Nearly 27 million Americans live with Osteoarthritis, which is caused by the natural breakdown of cartilage over time. It is not to be confused with Rheumatoid Arthritis (RA) in which the body’s immune system attacks the joints and cartilage, breaking them down prematurely. Both types can effect anyone, but Osteoarthritis is the one that responds best to preventive attention and action.
Top tips on how to have healthy joints and prevent arthritis
Contrary to popular belief, prevention and management is not about doing less with your joints; it’s about doing more of the right kinds of activities to maintain healthy joints.
Low impact exercise
Low-impact, full-range-of-motion exercises are great ways to protect your joints. Walking in a smooth, heel-to-toe fashion with long strides keeps your knees, ankles and hips limber and serves as a great warm-up for lower-body muscles.
Move your joints from head to toe
Once warmed up, slow deep-knee bends, straddle position stretching and knee, hip and ankle rolls are all recommended. For your upper body, remember slow and steady is the key. Start with making small circles with your wrists, moving up to your elbows then shoulders before gently turning your neck to one side then the other like you’re saying “no” and then up and down like nodding “yes.” Tip the head from side to side while facing forward, if you wish, but resist the urge to do wide neck circles – they can cause pinched nerves and spinal misalignment.

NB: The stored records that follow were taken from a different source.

(* ===== verification/Pipe.v ===== *)
(** * A stream as a bounded pipe

    What two ends joined by their tasks promise to the two users, without
    frames, queues and acknowledgements: a first-in first-out pipe of octets
    that takes at most as many writes as the window granted, beyond those
    acknowledged.  The link of FlowControl.v refines it, step by step. *)

From S2P Require Import Prelude Runtime Frame Timing Config Stream Mux FlowControl.

(** ** The specification *)

(** The octets under way, and the writes not acknowledged yet. *)
Record pipe := MkPipe { pp_octets : bytes; pp_used : Z }.

Inductive pipe_label :=
| Wrote (buf : bytes)      (* a write that went through *)
| Refused                  (* a write that has to wait *)
| Got (out : bytes)        (* what a read handed out *)
| Internal.

Inductive pipe_step (rwnd : Z) : pipe -> pipe_label -> pipe -> Prop :=
| pipe_write p u buf : u < rwnd -> pipe_step rwnd (MkPipe p u) (Wrote buf) (MkPipe (p ++ buf) (u + 1))
| pipe_refuse p : pipe_step rwnd (MkPipe p rwnd) Refused (MkPipe p rwnd)
| pipe_read p u out : pipe_step rwnd (MkPipe (out ++ p) u) (Got out) (MkPipe p u)
| pipe_credit p u n : 0 <= n <= u -> pipe_step rwnd (MkPipe p u) Internal (MkPipe p (u - n)).

Inductive pipe_run (rwnd : Z) : pipe -> list pipe_label -> pipe -> Prop :=
| pipe_done p : pipe_run rwnd p [] p
| pipe_more p l q ls r : pipe_step rwnd p l q -> pipe_run rwnd q ls r -> pipe_run rwnd p (l :: ls) r.

Definition written_by (l : pipe_label) : bytes := match l with Wrote buf => buf | _ => [] end.
Definition read_by (l : pipe_label) : bytes := match l with Got out => out | _ => [] end.

(** The label of an operation of the link. *)
Definition label_of (op : link_op) (l : pipe_label) : Prop :=
  match op with
  | LWrite buf => l = Wrote buf \/ l = Refused
  | LRead n => exists out, l = Got out /\ blen out <= n
  | LDeliver | LAcknowledge => l = Internal
  end.

Section Refinement.
Context {C : Type -> Type} `{!Mpsc C} {W : Type} `{!Waker W}.

(** What a link stands for. *)
Definition pipe_of (rwnd : Z) (l : Link C W) : pipe :=
  MkPipe (unread (lk_reader l) ++ pushed (queue (cx_tx (lk_writer l))))
    (rwnd - sh_psh_send_remaining (cx_shared (lk_writer l))).

(** ** Lemmas *)

Lemma pushed_wf id rwnd (l : Link C W) ds ns : link_wf id rwnd l ds ns -> pushed (queue (cx_tx (lk_writer l))) = concat ds.
Proof.
  intros []. rewrite lw_pushes. unfold pushed. rewrite map_map. f_equal. rewrite <- (map_id ds) at 2. apply map_ext.
  intros d. apply push_data_push, lw_id.
Qed.

Lemma window_bounds id rwnd (l : Link C W) ds ns :
  link_wf id rwnd l ds ns -> 0 <= sh_psh_send_remaining (cx_shared (lk_writer l)) <= rwnd.
Proof. intros []. pose proof (sum_acks_nonneg ns lw_acks_ok). destruct lw_reader as (_ & _ & ?). lia. Qed.

(** How the window of the writer moves. *)
Lemma acknowledge_grows id rwnd (l : Link C W) ds ns :
  link_wf id rwnd l ds ns ->
  sh_psh_send_remaining (cx_shared (lk_writer l))
  <= sh_psh_send_remaining (cx_shared (lk_writer (link_step LAcknowledge l).1.1.1)).
Proof.
  intros Hwf. pose proof Hwf as []. cbn [link_step]. destruct ns as [|n ns]; cbn [map] in lw_acks.
  - destruct (take_frame_empty _ lw_acks) as (tx' & -> & _). cbn. lia.
  - pose proof (Forall_inv lw_acks_ok) as Hn0. pose proof (sum_acks_nonneg ns (Forall_inv_tail lw_acks_ok)).
    change (sum_acks (n :: ns)) with (n + sum_acks ns) in lw_window. destruct lw_reader as (_ & _ & ?). cbn in Hn0.
    assert (Hn : u32_ok n) by (unfold in_width; lia).
    destruct (take_frame_head _ _ _ (frame_owned (new_acknowledge id n)) lw_acks) as (tx' & -> & _).
    { apply decode_encoded; [split; [apply lw_id|exact Hn]|easy]. }
    cbn. rewrite wrapping_add32_small; lia.
Qed.

Lemma window_kept op (l : Link C W) :
  match op with LRead _ | LDeliver => True | _ => False end ->
  sh_psh_send_remaining (cx_shared (lk_writer (link_step op l).1.1.1)) = sh_psh_send_remaining (cx_shared (lk_writer l)).
Proof.
  destruct op; cbn [link_step]; intros Hop; try easy.
  - now destruct (poll_read n (lk_reader l)).
  - destruct (take_frame _) as [tx [[i p]|]]; [destruct p|]; try easy. now destruct (deliver_push _ _).
Qed.

(** A write goes through exactly when there is window. *)
Lemma write_window id rwnd buf (l : Link C W) ds ns :
  link_wf id rwnd l ds ns ->
  let u := sh_psh_send_remaining (cx_shared (lk_writer l)) in
  let '(l', written, _, _) := link_step (LWrite buf) l in
  if decide (u = 0) then written = [] /\ sh_psh_send_remaining (cx_shared (lk_writer l')) = 0
  else written = buf /\ sh_psh_send_remaining (cx_shared (lk_writer l')) = u - 1.
Proof.
  intros []. cbn [link_step]. destruct (poll_write_open buf (lk_writer l) lw_open (proj1 lw_live)) as (_ & _ & _ & _ & H0 & H1).
  destruct (poll_write [] buf (lk_writer l)) as [w' res]. cbn [fst snd] in *. destruct (decide _) as [Hz|Hz].
  - destruct (H0 Hz) as (-> & _ & Hrem & _). cbn. split; [easy|congruence].
  - destruct (H1 Hz) as (-> & _ & Hrem). now cbn.
Qed.

Lemma read_size n (c : Ctx C W) : 0 <= n -> blen (poll_octets (poll_read n c).2) <= n.
Proof.
  intros Hn. unfold poll_read. destruct (poll_fill_buf c) as [c1 [[got|e|]|]]; cbn; try (unfold blen; cbn; lia).
  destruct (consume _ c1); cbn; unfold blen; rewrite ?length_take; cbn; lia.
Qed.

(** One step of the link is one step of the pipe. *)
Lemma link_step_refines id rwnd op (l : Link C W) ds ns :
  good_op op -> link_wf id rwnd l ds ns ->
  let '(l', written, read, full) := link_step op l in
  full = false /\ (exists ds' ns', link_wf id rwnd l' ds' ns')
  /\ exists lab, label_of op lab /\ pipe_step rwnd (pipe_of rwnd l) lab (pipe_of rwnd l')
       /\ written = written_by lab /\ read = read_by lab.
Proof.
  intros Hop Hwf. pose proof (link_step_ok id rwnd op l ds ns Hop Hwf) as Hok.
  pose proof (window_bounds _ _ _ _ _ Hwf) as Hb. pose proof (pushed_wf _ _ _ _ _ Hwf) as Hp.
  assert (Hwin := write_window id rwnd). assert (Hack := acknowledge_grows id rwnd l ds ns Hwf). assert (Hkept := window_kept op l).
  assert (Hsize : match op with LRead n => blen (link_step op l).1.2 <= n | _ => True end).
  { destruct op as [buf|n| |]; try easy. cbn [link_step good_op] in *. pose proof (read_size n (lk_reader l) Hop).
    now destruct (poll_read n (lk_reader l)). }
  assert (Hnone : match op with LWrite _ => (link_step op l).1.2 = [] | LRead _ => (link_step op l).1.1.2 = []
                  | _ => (link_step op l).1.2 = [] /\ (link_step op l).1.1.2 = [] end).
  { destruct op; cbn [link_step]; [now destruct (poll_write _ _ _)|now destruct (poll_read _ _)| |];
      destruct (take_frame _) as [tx [[i p]|]]; try destruct p; try easy; now destruct (deliver_push _ _). }
  specialize (Hwin). destruct (link_step op l) as [[[l' written] read] full] eqn:Hstep. cbn [fst snd] in *.
  destruct Hok as (-> & ds' & ns' & Hwf' & He). split; [easy|]. split; [eauto|].
  pose proof (window_bounds _ _ _ _ _ Hwf') as Hb'. pose proof (pushed_wf _ _ _ _ _ Hwf') as Hp'.
  unfold pipe_of. rewrite Hp, Hp'. destruct op as [buf|n| |].
  - subst read. specialize (Hwin buf l ds ns Hwf). cbv zeta in Hwin. rewrite Hstep in Hwin. cbn [app] in He.
    destruct (decide _) as [Hz|Hz]; destruct Hwin as [-> Hr]; rewrite Hr.
    + exists Refused. split; [now right|]. rewrite app_nil_r in He. rewrite He, Hz, Z.sub_0_r. split; [constructor|easy].
    + exists (Wrote buf). split; [now left|]. rewrite He, app_assoc. split; [|easy].
      replace (rwnd - (sh_psh_send_remaining (cx_shared (lk_writer l)) - 1))
        with (rwnd - sh_psh_send_remaining (cx_shared (lk_writer l)) + 1) by lia. constructor. lia.
  - subst written. exists (Got read). split; [now exists read|]. rewrite (Hkept I). rewrite app_nil_r in He.
    rewrite <- He. split; [constructor|easy].
  - destruct Hnone as [-> ->]. exists Internal. split; [easy|]. rewrite (Hkept I). rewrite app_nil_r in He. cbn in He.
    rewrite He. split; [|easy]. rewrite <- (Z.sub_0_r (rwnd - _)) at 2. constructor. lia.
  - destruct Hnone as [-> ->]. exists Internal. split; [easy|]. rewrite app_nil_r in He. cbn in He. rewrite He. split; [|easy].
    rewrite Hstep in Hack. cbn in Hack. set (u := sh_psh_send_remaining (cx_shared (lk_writer l))) in *.
    set (u' := sh_psh_send_remaining (cx_shared (lk_writer l'))) in *.
    replace (rwnd - u') with (rwnd - u - (u' - u)) by lia. constructor. lia.
Qed.

Lemma link_run_refines id rwnd ops (l : Link C W) ds ns :
  Forall good_op ops -> link_wf id rwnd l ds ns ->
  let '(l', written, read, full) := link_run ops l in
  full = false
  /\ exists labs, Forall2 label_of ops labs /\ pipe_run rwnd (pipe_of rwnd l) labs (pipe_of rwnd l')
       /\ written = concat (map written_by labs) /\ read = concat (map read_by labs).
Proof.
  intros Hops. revert l ds ns. induction Hops as [|op ops Hop _ IH]; intros l ds ns Hwf; cbn [link_run].
  - split; [easy|]. exists []. split; [constructor|]. split; [constructor|easy].
  - pose proof (link_step_refines id rwnd op l ds ns Hop Hwf) as H1. destruct (link_step op l) as [[[l1 w1] r1] f1].
    destruct H1 as (-> & (ds1 & ns1 & Hwf1) & lab & Hlab & Hstep & -> & ->). specialize (IH l1 ds1 ns1 Hwf1).
    destruct (link_run ops l1) as [[[l2 w2] r2] f2]. destruct IH as (-> & labs & Hlabs & Hrun & -> & ->).
    split; [easy|]. exists (lab :: labs). split; [now constructor|]. split; [now apply pipe_more with (pipe_of rwnd l1)|easy].
Qed.

(** ** Properties *)

(** C3: two ends after the handshake behave as an empty pipe whose capacity is
    the window granted: every schedule of calls of the users and steps of the
    tasks is a run of the pipe, call by call, in which a write goes through
    exactly when the pipe has room and reads hand out the octets in order. *)
Theorem link_refines_pipe id rwnd threshold (w r : Ctx C W) ops :
  link_start id rwnd threshold w r -> Forall good_op ops ->
  let '(l, written, read, full) := link_run ops (MkLink w r) in
  full = false
  /\ exists labs, Forall2 label_of ops labs /\ pipe_run rwnd (MkPipe [] 0) labs (pipe_of rwnd l)
       /\ written = concat (map written_by labs) /\ read = concat (map read_by labs).
Proof.
  intros Hs Hops. destruct (link_start_wf id rwnd threshold w r Hs) as [Hwf Hu].
  replace (MkPipe [] 0) with (pipe_of rwnd (MkLink w r)); [now apply (link_run_refines id rwnd ops _ [] [])|].
  unfold pipe_of. rewrite (pushed_wf _ _ _ _ _ Hwf). cbn [lk_reader lk_writer]. rewrite Hu.
  destruct Hs as (_ & _ & _ & _ & _ & _ & _ & _ & _ & _ & -> & _). now rewrite Z.sub_diag.
Qed.
End Refinement.

(** ** Concrete runs *)

Lemma link_refines_pipe_witness :
  let '(l, written, read, full) := link_run example_ops (MkLink example_writer (example_reader 2)) in
  full = false
  /\ exists labs, Forall2 label_of example_ops labs /\ pipe_run 3 (MkPipe [] 0) labs (pipe_of 3 l)
       /\ written = concat (map written_by labs) /\ read = concat (map read_by labs).
Proof.
  pose proof (link_refines_pipe 17 3 2 example_writer (example_reader 2) example_ops example_start_2 example_ops_good) as H.
  destruct (link_run example_ops (MkLink example_writer (example_reader 2))) as [[[l written] read] full]. exact H.
Defined.

(** Its labels: the fourth write is refused until a frame is acknowledged. *)
Example example_labels :
  let '(l, written, read, full) := link_run example_ops (MkLink example_writer (example_reader 2)) in
  pipe_of 3 l = MkPipe [4; 5] 2 /\ written = [1; 2; 3; 4; 5].
Proof. vm_compute. easy. Qed.
(* ===== verification/Duplex.v ===== *)
(** * A connection through the tunnel, octet for octet

    The whole way of a TCP connection once its stream is established: the
    copier of the client between the local connection and its end of the
    stream, the frames under way in both directions (data, acknowledgements
    and the two ends of file), and the copier of the server between its end
    and the target.  Under any schedule nothing is lost, duplicated or
    reordered, no queue is ever found full, and when a copier is done with one
    direction, all of it has arrived. *)

From S2P Require Import Prelude Runtime Frame Timing Config Stream Mux MuxInv MuxProps FlowControl Handshake.

(** ** Definitions *)

Section Receive.
Context {C : Type -> Type} `{!Mpsc C} {W : Type} `{!Waker W}.

(** What the task does to an established stream with a frame for it, and
    whether it found the queue of the stream full. *)
Definition receive (f : Frame) (c : Ctx C W) : Ctx C W * bool :=
  match frame_payload f with
  | Push data =>
      let '(c', e) := deliver_push (cow_into_owned data) c in (c', match e with Some TrySendFull => true | _ => false end)
  | Acknowledge n => (with_shared c (acknowledge_cell n (cx_shared c)), false)
  | Finish => (with_shared c (set_frames (cx_shared c) (tx_drop (sh_frames (cx_shared c)))), false)
  | _ => (c, false)
  end.

(** The oldest frame of [a] is handled by the task of [b]. *)
Definition cross (a b : Ctx C W) : Ctx C W * Ctx C W * bool :=
  let '(tx, f) := take_frame (cx_tx a) in
  match f with
  | Some f => let '(b', full) := receive f b in (with_tx a tx, b', full)
  | None => (with_tx a tx, b, false)
  end.

End Receive.

(** It is the handler of the task, data and the end of the stream for a slot
    whose sender is still there: after the handler the stream sees what [receive] makes of what it saw before. *)
Lemma receive_is_process_frame {C : Type -> Type} `{!Mpsc C} {O : Type -> Type} `{!Oneshot O} {W : Type} `{!Waker W}
    {S : Type} `{!WebSocket S} (x : Mux C O W S) id p s d c :
  mx_flows x !! id = Some (Established d) -> esd_cell d = ms_cell s -> ctx_of x s = Some c ->
  match p with Push _ | Finish => esd_sender d = true | Acknowledge _ => True | _ => False end -> (receive (MkFrame id p) c).2 = false ->
  let '(x', r) := process_frame (MkFrame id p) false x in
  r = Ret tt /\ ctx_of x' s = Some (receive (MkFrame id p) c).1.
Proof.
  unfold ctx_of. intros Hs Hcell Hc Hd Hfull. destruct (mx_cells x !! ms_cell s) as [sh|] eqn:Hsh; [|easy].
  cbn in Hc. injection Hc as <-. destruct p as [| n| | |data| |]; try easy; unfold receive in *; cbn [frame_payload] in *;
    unfold process_frame, mbind, M_bind, get; cbn [frame_payload frame_id]; rewrite Hs.
  - unfold acknowledge, update_cell, modify. cbn. rewrite Hcell, lookup_alter_eq, Hsh. easy.
  - unfold disallow_read, mbind, M_bind, update_cell, modify. rewrite Hd. cbn. rewrite Hcell, lookup_alter_eq, Hsh. easy.
  - unfold dispatch, deliver_push in *. rewrite Hd, Hcell, Hsh. cbn [cx_shared] in *.
    destruct (try_send (cow_into_owned data) (sh_frames sh)) as [fr [[]|]]; [easy|..]; cbn; now rewrite lookup_insert_eq.
Qed.

Section Duplex.
Context {C : Type -> Type} `{!Mpsc C} {W : Type} `{!Waker W} {RW1 RW2 : Type} `{!BufRW RW1} `{!BufRW RW2}.

(** The copier of the client and the copier of the server. *)
Record duplex := MkDuplex { dx_client : CopyBidirectional C W RW1; dx_server : CopyBidirectional C W RW2 }.

Inductive duplex_op := PollClient (fuel : nat) | PollServer (fuel : nat) | FrameToServer | FrameToClient.

Definition with_us {RW} (c : CopyBidirectional C W RW) (us : Ctx C W) : CopyBidirectional C W RW :=
  MkCopy us (cb_other c) (cb_read_state c) (cb_write_state c).

(** One step, and whether a queue was found full. *)
Definition duplex_step (op : duplex_op) (d : duplex) : duplex * bool :=
  match op with
  | PollClient fuel => (MkDuplex (copy_poll fuel (dx_client d)).1 (dx_server d), false)
  | PollServer fuel => (MkDuplex (dx_client d) (copy_poll fuel (dx_server d)).1, false)
  | FrameToServer =>
      let '(a, b, full) := cross (cb_us (dx_client d)) (cb_us (dx_server d)) in
      (MkDuplex (with_us (dx_client d) a) (with_us (dx_server d) b), full)
  | FrameToClient =>
      let '(b, a, full) := cross (cb_us (dx_server d)) (cb_us (dx_client d)) in
      (MkDuplex (with_us (dx_client d) a) (with_us (dx_server d) b), full)
  end.

Fixpoint duplex_run (ops : list duplex_op) (d : duplex) : duplex * bool :=
  match ops with
  | [] => (d, false)
  | op :: rest =>
      let '(d1, full) := duplex_step op d in
      let '(d2, full') := duplex_run rest d1 in (d2, full || full')
  end.

(** ** Reference notions *)

(** All the octets that left or are to leave [from] for [to], in order. *)
Definition flow {R1 R2} `{!BufRW R1} `{!BufRW R2} (from : CopyBidirectional C W R1) (to : CopyBidirectional C W R2) : bytes :=
  rw_out (cb_other to) ++ unread (cb_us to) ++ pushed (queue (cx_tx (cb_us from))) ++ rw_in (cb_other from).

Definition read_done {R} (c : CopyBidirectional C W R) : Prop := exists n, cb_read_state c = RDone n.

End Duplex.

(** ** The invariant *)

(** The frames of a stream on the wire. *)
Inductive wire := WPush (data : bytes) | WAck (n : Z) | WFin.

Definition wire_frame (id : Z) (f : wire) : Frame :=
  match f with WPush d => new_push id d | WAck n => new_acknowledge id n | WFin => new_finish id end.
Definition enc (id : Z) (f : wire) : bytes := encoded (wire_frame id f).

Definition wire_ok (f : wire) : Prop :=
  match f with WPush d => d <> [] | WAck n => 0 <= n | WFin => True end.

Definition count (g : wire -> Z) (fs : list wire) : Z := foldr (fun f n => g f + n) 0 fs.
Definition is_push (f : wire) : Z := match f with WPush _ => 1 | _ => 0 end.
Definition ack_of (f : wire) : Z := match f with WAck n => n | _ => 0 end.
Definition only_acks (fs : list wire) : Prop := Forall (fun f => match f with WAck _ => True | _ => False end) fs.

(** The end of a direction: whether the writer has finished, whether the reader
    knows, and what is under way. *)
Definition fin_state (finished open : bool) (fs : list wire) : Prop :=
  match finished, open with
  | false, true => Forall (fun f => f <> WFin) fs
  | true, true => exists f1 f2, fs = f1 ++ WFin :: f2 /\ Forall (fun f => f <> WFin) f1 /\ only_acks f2
  | true, false => only_acks fs
  | false, false => False
  end.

Stretch your back and spine
For your back, you want to try and move through each vertebrae, either through bending, arching, twisting – or all three. Just be sure to pay attention to your body and don’t push way beyond what is comfortable. If you keep it up, the additional flexibility will come. It’s not worth risking injury when you’re working to prevent painful joint conditions.
Wear a brace or proper footwear
If you’re already active in high-impact sports and activities (like running and basketball) be aware that the additional impact is aging your joints prematurely. Keep up the activity, but do consider wearing a brace for backs or knees and make sure to use the proper footwear to absorb some of the shock. Like they say, an ounce of prevention is worth a pound of cure.